▸ Your assignment:
Return the records, each one exactly as written.

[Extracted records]
== Segment start ==

(** X9. [count] follows the mutators: where [test] returned [b] and [count]
    returned [c], after [set] it returns [c] or [c + 1], after [clear] [c - 1]
    or [c], after [toggle] [c - 1] or [c + 1], according to [b]. *)
Theorem count_after_mutators (v : bit_vector) (pos : Z) :
  reachable v -> num_bits v <= SIZE_MAX - 7 -> 0 <= pos < num_bits v ->
  exists c b vs vc vt,
    BitVector.count v = (Returns c, v)
    /\ BitVector.test pos v = (Returns b, v)
    /\ BitVector.set pos v = (Returns tt, vs)
    /\ BitVector.count vs = (Returns (if b then c else c + 1), vs)
    /\ BitVector.clear pos v = (Returns tt, vc)
    /\ BitVector.count vc = (Returns (if b then c - 1 else c), vc)
    /\ BitVector.toggle pos v = (Returns tt, vt)
    /\ BitVector.count vt = (Returns (if b then c - 1 else c + 1), vt).
Proof.
  intros Hv Hcap Hpos. destruct (reachable_invariant v Hv Hcap) as [Hwf _].
  pose proof Hwf as [_ Hlen].
  destruct (set_spec v pos Hlen Hpos) as (vs & Hs & Hus).
  destruct (clear_spec v pos Hlen Hpos) as (vc & Hc & Huc).
  destruct (toggle_spec v pos Hlen Hpos) as (vt & Ht & Hut).
  exists (set_positions v), (get_bit v pos), vs, vc, vt.
  rewrite count_spec, test_spec by done.
  rewrite (count_after_update _ pos v vs Hwf Hpos Hus).
  rewrite (count_after_update _ pos v vc Hwf Hpos Huc).
  rewrite (count_after_update _ pos v vt Hwf Hpos Hut).
  repeat split; try done;
    destruct (get_bit v pos); cbn [Z.b2z negb]; do 2 f_equal; lia.
Qed.

Lemma count_after_mutators_witness :
  let v := run_calls [CallSet 3; CallSet 7] (BitVector.ctor 10) in
  exists c b vs vc vt,
    BitVector.count v = (Returns c, v)
    /\ BitVector.test 3 v = (Returns b, v)
    /\ BitVector.set 3 v = (Returns tt, vs)
    /\ BitVector.count vs = (Returns (if b then c else c + 1), vs)
    /\ BitVector.clear 3 v = (Returns tt, vc)
    /\ BitVector.count vc = (Returns (if b then c - 1 else c), vc)
    /\ BitVector.toggle 3 v = (Returns tt, vt)
    /\ BitVector.count vt = (Returns (if b then c - 1 else c + 1), vt).
Proof.
  apply (count_after_mutators _ 3 sample_reachable); by vm_compute.
Defined.

(** X10. [count] and [to_string] agree: the number [count] returns is the
    number of ['1'] characters of the text [to_string] returns. *)
Theorem count_matches_text (v : bit_vector) :
  reachable v -> num_bits v <= STRING_MAX_SIZE ->
  exists s c,
    BitVector.to_string v = (Returns s, v)
    /\ BitVector.count v = (Returns c, v)
    /\ ones s = c.
Proof.
  intros Hv Hmax. pose proof STRING_MAX_SIZE_bound as Hb.
  destruct (reachable_invariant v Hv) as [Hwf _]; [lia|].
  pose proof Hwf as [[[H0 _] _] _].
  exists (digits v (Z.to_nat (num_bits v)) 0), (set_positions v).
  split; [by apply to_string_digits|]. split; [by apply count_spec|].
  rewrite ones_digits. unfold set_positions. by rewrite Z2Nat.id.
Qed.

== Segment end ==

▸ Written response:
(** X9. [count] follows the mutators: where [test] returned [b] and [count]
    returned [c], after [set] it returns [c] or [c + 1], after [clear] [c - 1]
    or [c], after [toggle] [c - 1] or [c + 1], according to [b]. *)
Theorem count_after_mutators (v : bit_vector) (pos : Z) :
  reachable v -> num_bits v <= SIZE_MAX - 7 -> 0 <= pos < num_bits v ->
  exists c b vs vc vt,
    BitVector.count v = (Returns c, v)
    /\ BitVector.test pos v = (Returns b, v)
    /\ BitVector.set pos v = (Returns tt, vs)
    /\ BitVector.count vs = (Returns (if b then c else c + 1), vs)
    /\ BitVector.clear pos v = (Returns tt, vc)
    /\ BitVector.count vc = (Returns (if b then c - 1 else c), vc)
    /\ BitVector.toggle pos v = (Returns tt, vt)
    /\ BitVector.count vt = (Returns (if b then c - 1 else c + 1), vt).
Proof.
  intros Hv Hcap Hpos. destruct (reachable_invariant v Hv Hcap) as [Hwf _].
  pose proof Hwf as [_ Hlen].
  destruct (set_spec v pos Hlen Hpos) as (vs & Hs & Hus).
  destruct (clear_spec v pos Hlen Hpos) as (vc & Hc & Huc).
  destruct (toggle_spec v pos Hlen Hpos) as (vt & Ht & Hut).
  exists (set_positions v), (get_bit v pos), vs, vc, vt.
  rewrite count_spec, test_spec by done.
  rewrite (count_after_update _ pos v vs Hwf Hpos Hus).
  rewrite (count_after_update _ pos v vc Hwf Hpos Huc).
  rewrite (count_after_update _ pos v vt Hwf Hpos Hut).
  repeat split; try done;
    destruct (get_bit v pos); cbn [Z.b2z negb]; do 2 f_equal; lia.
Qed.

Lemma count_after_mutators_witness :
  let v := run_calls [CallSet 3; CallSet 7] (BitVector.ctor 10) in
  exists c b vs vc vt,
    BitVector.count v = (Returns c, v)
    /\ BitVector.test 3 v = (Returns b, v)
    /\ BitVector.set 3 v = (Returns tt, vs)
    /\ BitVector.count vs = (Returns (if b then c else c + 1), vs)
    /\ BitVector.clear 3 v = (Returns tt, vc)
    /\ BitVector.count vc = (Returns (if b then c - 1 else c), vc)
    /\ BitVector.toggle 3 v = (Returns tt, vt)
    /\ BitVector.count vt = (Returns (if b then c - 1 else c + 1), vt).
Proof.
  apply (count_after_mutators _ 3 sample_reachable); by vm_compute.
Defined.

(** X10. [count] and [to_string] agree: the number [count] returns is the
    number of ['1'] characters of the text [to_string] returns. *)
Theorem count_matches_text (v : bit_vector) :
  reachable v -> num_bits v <= STRING_MAX_SIZE ->
  exists s c,
    BitVector.to_string v = (Returns s, v)
    /\ BitVector.count v = (Returns c, v)
    /\ ones s = c.
Proof.
  intros Hv Hmax. pose proof STRING_MAX_SIZE_bound as Hb.
  destruct (reachable_invariant v Hv) as [Hwf _]; [lia|].
  pose proof Hwf as [[[H0 _] _] _].
  exists (digits v (Z.to_nat (num_bits v)) 0), (set_positions v).
  split; [by apply to_string_digits|]. split; [by apply count_spec|].
  rewrite ones_digits. unfold set_positions. by rewrite Z2Nat.id.
Qed.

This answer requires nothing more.